Peripheral nerve regeneration has an intrinsic ability to regenerate and it depends on glial SCs to create a favorable environment that enhances nerve regeneration. Schwann cells (SCs) are key regulators of peripheral nerve regeneration and axonal myelination. Although SCs are an attractive therapeutic option for peripheral nerve injuries, there are several restrictions on their clinical application. Adipose derived stem cells (ASCs) represent an attractive source for cell therapies. When exposed to selective growth factors, they can acquire a SC-like phenotype (dASCs) expressing key SC markers and adopting a spindle-shape morphology. Neurotransmitters receptors such as GABA and Acetylcholine (ACh) are expressed during nervous system development and they contribute to SCs differentiation and myelin formation. Our group has demonstrated that Acetylcholine, via M2 muscarinic receptors, causes a reversible arrest of cell proliferation in SCs, increasing myelin proteins expression. dASCs also express muscarinic receptors. In rat model, M2 receptor activation causes a reversible arrest of the cell growth, without affecting cell survival. Moreover, its activation inhibits dASCs migration. M2 receptor stimulation also causes a significant decrease in neurotrophins expression, accompanied by a decreased release of proNGF and mNGF forms. The apoptotic proNGF isoform (25kDa) is strongly reduced after M2 receptor stimulation. Our data suggest that M2 receptors may be relevant for dASCs maturation and myelination, perhaps in a similar way to that observed in SCs.
The main aim of the present project will be to evaluate if muscarinic receptors activation may contribute also to human SC and dASCs proliferation and/or differentiation. These results may have a relevant impact on therapeutic treatment of human peripheral nerve injury.
For the first time we are able to characterise the role of Acetylcholine and muscarinic receptors in human Schwann cells and human dASCs. In order to find a new treatment to improve nerve regeneration and knowing the role of M2 receptor in rat model, it seems very interesting define how human cells respond to cholinergic stimuli.

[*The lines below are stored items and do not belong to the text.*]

Lemma findElementWithHash_spec pH hp M ps K key :
  repr pH hp M ps K → text key →
  ∃ x, findElementWithHash pH hp (cstr key) = Some (x, hashof key) ∧
    match x with
    | Some a => a ∈ ps ∧ ∃ s d, text s ∧ fold s = fold key ∧ K a = (d, cstr s, hashof s) ∧ d ≠ 0 ∧
        M !! fold key = Some (s, d)
    | None => M !! fold key = None
    end.
Proof.
  intros [[Hl Hnd H0 Hf Hpay Hb] Hc Hdom Hg Hu HM] Hk. unfold findElementWithHash.
  rewrite strHash_hashof by done.
  assert (∀ s p r, linked hp p (s ++ r) 0 → (∀ a, a ∈ s → a ∈ ps) →
    (∀ a, a ∈ ps → snd (K a) = hashof key → a ∈ s) →
    ∃ x, find_loop hp (cstr key) (hashof key) (hd 0 (s ++ r)) (length s) = Some x ∧
    match x with
    | Some a => a ∈ ps ∧ ∃ s d, text s ∧ fold s = fold key ∧ K a = (d, cstr s, hashof s) ∧ d ≠ 0 ∧
        M !! fold key = Some (s, d)
    | None => M !! fold key = None
    end) as Hfind.
  { intros s p r Hls Hin Hall.
    destruct (find_loop_spec hp K s (hashof key) key p r) as (x & E & Hx); try done.
    - intros a Ha. by apply Hpay, Hin.
    - intros a Ha. destruct (Hg a (Hin a Ha)) as (_ & k & Hkt & Ek). exists k. rewrite Ek. simpl.
      split; [done|]. split; [done|]. intros. by apply hashof_fold.
    - exists x. split; [done|]. destruct x as [a|].
      + destruct Hx as [Ha (k & Ek & Hkt & Hfk)]. split; [auto|].
        destruct (Hg a (Hin a Ha)) as (Hd & k' & Hkt' & Ek'). rewrite Ek' in Ek. simpl in Ek.
        apply cstr_inj in Ek as ->. exists k, (fst (fst (K a))). split_and!; try done.
        apply HM. split; [done|]. split; [done|]. exists a. auto.
      + destruct (M !! fold key) as [[s' d]|] eqn:EM; [|done]. apply HM in EM as (Ef & Ht & a & Ha & Ea).
        exfalso. apply (Hx a s'); [|by rewrite Ea|done]. apply Hall; [done|]. rewrite Ea. simpl.
        by apply hashof_fold. }
  unfold buckets_ok in Hb. destruct (ht pH) as [tbl|] eqn:Et.
  - destruct Hb as (Hsz & Hlen & Hb).
    destruct (bucket_in_range tbl (hashof key) (htsize pH) Hsz Hlen) as [b Eb]. rewrite Eb.
    destruct (Hb _ _ Eb) as (Hc1 & Hc2 & Hc3).
    set (s := seg _ _ _) in *. rewrite Hc1, Nat2Z.id. destruct Hc3 as (l & r & Eps). fold s in Eps.
    assert (∃ x, find_loop hp (cstr key) (hashof key) (chain b) (length s) = Some x ∧
      match x with
      | Some a => a ∈ ps ∧ ∃ s d, text s ∧ fold s = fold key ∧ K a = (d, cstr s, hashof s) ∧ d ≠ 0 ∧
          M !! fold key = Some (s, d)
      | None => M !! fold key = None
      end) as (x & -> & Hx); [|by exists x].
    assert (∀ a, a ∈ ps → snd (K a) = hashof key → a ∈ s) as Hall.
    { intros a Ha E. apply seg_elem. split; [done|]. by rewrite E. }
    assert (find_loop hp (cstr key) (hashof key) (chain b) (length s) =
      find_loop hp (cstr key) (hashof key) (hd 0 (s ++ r)) (length s)) as ->.
    { destruct s as [|y s']; [done|]. by rewrite Hc2. }
    apply (Hfind s (lastd 0 l) r); [|by intros a [? _]%seg_elem|done].
    rewrite Eps in Hl. apply linked_app in Hl as [_ Hl]. done.
  - rewrite Hf, Hc, Nat2Z.id. rewrite <- (app_nil_r ps) in Hl at 1.
    destruct (Hfind ps 0 [] Hl) as (x & E & Hx); [done|done|].
    rewrite app_nil_r in E. rewrite E. by exists x.
Qed.

(** ** Removal *)

(** Taking [x] out of its bucket. *)
Lemma bucket_ok_remove f l x r b j b' nx tbl tbl' :
  NoDup (l ++ x :: r) → rd tbl (f x) = Some b → Z.of_nat (length (l ++ x :: r)) ≤ 4294967296 →
  wr tbl (f x) (mk_bucket (u32 (bcount b - 1)) (if chain b =? x then nx else chain b)) = Some tbl' →
  nx = hd 0 r → (∀ k b, rd tbl k = Some b → bucket_ok f (l ++ x :: r) k b) →
  rd tbl' j = Some b' → bucket_ok f (l ++ r) j b'.
Proof.
  intros Hnd Hb Hlen Hw -> Hok Hj. apply NoDup_app in Hnd as (_ & Hlr & [Hxr _]%NoDup_cons).
  assert (x ∉ l) as Hxl by (intros Hx; apply (Hlr x Hx); left).
  assert (contig f j (l ++ r)) as Hcon.
  { destruct (rd_is_Some tbl j) as [bj Hbj].
    - apply rd_lt in Hj. apply wr_length in Hw. lia.
    - destruct (Hok _ _ Hbj) as (_ & _ & Hc). by apply (contig_delete f j l x r). }
  split; [|split; [|done]]; (destruct (decide (j = f x)) as [->|Hne];
    [rewrite (rd_wr_eq _ _ _ _ Hw) in Hj; injection Hj as <-; destruct (Hok _ _ Hb) as (H1 & H2 & H3)
    |rewrite (rd_wr_ne _ _ _ _ _ Hw) in Hj by congruence; destruct (Hok _ _ Hj) as (H1 & H2 & H3)]);
    rewrite !seg_app, seg_cons in H1, H2; rewrite seg_app;
    first [rewrite decide_True in H1, H2 by done | rewrite decide_False in H1, H2 by congruence]; try done.
  - cbn [bcount]. rewrite H1. pose proof (length_filter (λ a, f a = f x) l).
    pose proof (length_filter (λ a, f a = f x) r). fold (seg f (f x) l) in *. fold (seg f (f x) r) in *.
    rewrite !length_app in *. cbn [length] in *. unwrap. lia.
  - intros Hne. cbn [chain]. rewrite H2 by (by destruct (seg f (f x) l)).
    destruct (seg f (f x) l) as [|y s] eqn:Es; cbn [app hd].
    + rewrite Z.eqb_refl. apply contig_sides in H3 as (l' & r' & E & Hl' & Hr').
      rewrite seg_app, Es, seg_cons in E. case_decide; [|done]. cbn [app] in E.
      apply not_elem_of_app_cons_inv_l in E as (_ & _ & E); [| |done].
      * rewrite E at 1. simpl in Hne. by destruct (seg f (f x) r).
      * intros Hx. assert (x ∈ seg f (f x) l') as Hin by (by apply seg_elem).
        rewrite Hl' in Hin. by apply not_elem_of_nil in Hin.
    + assert (y ∈ l) as Hy.
      { assert (y ∈ seg f (f x) l) as H by (rewrite Es; left). by apply seg_elem in H as [? _]. }
      by rewrite (proj2 (Z.eqb_neq y x)) by (by intros ->).
Qed.

Lemma removeElement_spec pH hp ps K x :
  shape pH hp ps K → x ∈ ps → count pH = Z.of_nat (length ps) →
  (∀ a, is_Some (hp !! a) ↔ a ∈ ps) → Z.of_nat (length ps) < 4294967296 →
  ∃ pH' hp' ps', removeElement pH hp x = Some (pH', hp') ∧ shape pH' hp' ps' K ∧
    x :: ps' ≡ₚ ps ∧ count pH' = Z.of_nat (length ps') ∧ (∀ a, is_Some (hp' !! a) ↔ a ∈ ps').
Proof.
  intros [Hl Hnd H0 Hf Hpay Hb] Hx Hc Hdom Hn. unfold removeElement.
  destruct (proj2 (Hdom x) Hx) as [e He]. rewrite He.
  apply list_elem_of_split in Hx as (l & r & ->).
  destruct (linked_first _ _ _ _ _ _ Hl) as (e' & He' & Hp & Hnx). simplify_eq.
  destruct (unlink_spec pH hp l x r e Hl Hnd H0 Hf He) as (hp1 & -> & Hl1 & Hs1 & Hf1).
  assert (x ∉ l ++ r) as Hxlr.
  { rewrite <- Permutation_middle in Hnd. by apply NoDup_cons in Hnd as [? _]. }
  assert (h e = snd (K x)) as Hh.
  { specialize (Hpay x ltac:(set_solver)). rewrite He in Hpay. injection Hpay as Hpe. by rewrite <- Hpe. }
  assert (∀ a, is_Some (delete x hp1 !! a) ↔ a ∈ l ++ r) as Hdom'.
  { intros a. destruct (decide (x = a)) as [<-|Hne].
    - rewrite lookup_delete_eq. split; [by intros []|done].
    - rewrite lookup_delete_ne by done. transitivity (is_Some (hp !! a)).
      + specialize (Hs1 a). destruct (hp !! a), (hp1 !! a); simpl in Hs1; try done; split; by intros [].
      + rewrite Hdom. set_solver. }
  assert (∃ t, leave_bucket (set_first (hd 0 (l ++ r)) pH) e x =
        Some (mk_hash (htsize pH) (count pH) (hd 0 (l ++ r)) t) ∧
      buckets_ok (λ a, snd (K a)) (mk_hash (htsize pH) (count pH) (hd 0 (l ++ r)) t) (l ++ r))
    as (t & Et & Hb').
  { unfold buckets_ok in Hb |- *. unfold leave_bucket, set_first. cbn [ht htsize count first].
    destruct (ht pH) as [tbl|] eqn:Eht.
    - destruct Hb as (Hsz & Hlen & Hb). set (f := λ a, snd (K a) `mod` htsize pH) in *.
      rewrite Hh. destruct (bucket_in_range tbl (snd (K x)) (htsize pH) Hsz Hlen) as [b Eb].
      cbv zeta. rewrite Eb.
      destruct (wr_is_Some _ _ _ (mk_bucket (u32 (bcount b - 1))
        (if chain b =? x then next e else chain b)) Eb) as [tbl' Ew]. rewrite Ew.
      eexists. split; [done|]. cbn [ht htsize]. split; [done|].
      split; [apply wr_length in Ew; congruence|]. intros j b' Hj.
      refine (bucket_ok_remove f l x r b j b' (next e) tbl tbl' Hnd Eb _ Ew Hnx Hb Hj). lia.
    - exists None. by split. }
  rewrite Et. cbn [count htsize first ht].
  rewrite Hc, length_app in *. cbn [length] in *. unwrap.
  assert (x :: l ++ r ≡ₚ l ++ x :: r) as Hperm by apply Permutation_middle.
  destruct (Z.eqb_spec (Z.of_nat (length l + S (length r)) - 1) 0) as [Hz|Hz].
  - assert (l = [] ∧ r = []) as [-> ->] by (split; apply nil_length_inv; lia).
    unfold sqlite3HashClear. cbn [app hd first] in *.
    assert (delete x hp1 = ∅) as ->.
    { apply map_eq. intros a. rewrite lookup_empty. destruct (delete x hp1 !! a) eqn:E; [|done].
      exfalso. eapply not_elem_of_nil, (proj1 (Hdom' a)). by rewrite E. }
    eexists _, _, []. split; [done|]. split_and!; [|done|done|].
    + split; try done; [constructor|set_solver|set_solver].
    + intros a. rewrite lookup_empty. split; [by intros []|by intros ?%not_elem_of_nil].
  - eexists _, _, (l ++ r). split; [done|]. split_and!; [|done|cbn; rewrite length_app; lia|done].
    split.
    + eapply linked_frame; [|exact Hl1]. intros a Ha. apply lookup_delete_ne. by intros <-.
    + rewrite <- Permutation_middle in Hnd. by apply NoDup_cons in Hnd as [_ ?].
    + set_solver.
    + done.
    + intros a Ha. rewrite lookup_delete_ne by (by intros <-). rewrite (Hs1 a). apply Hpay. set_solver.
    + done.
Qed.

The easiness of isolation and availability of ASCs, their differentiation into Schwann-like cells and ability to promote axonal regeneration are appealing for tissue engineering. Despite encouraging early reports for other neurotrasmitters, the true phenotype and function of dASCs after cholinergic stimuli remains to be fully established.
Our aims will be to assess the phenotypic and bioassay characteristics of human dASCs after cholinergic stimuli and define their applicability in the treatment of peripheral nerve injury.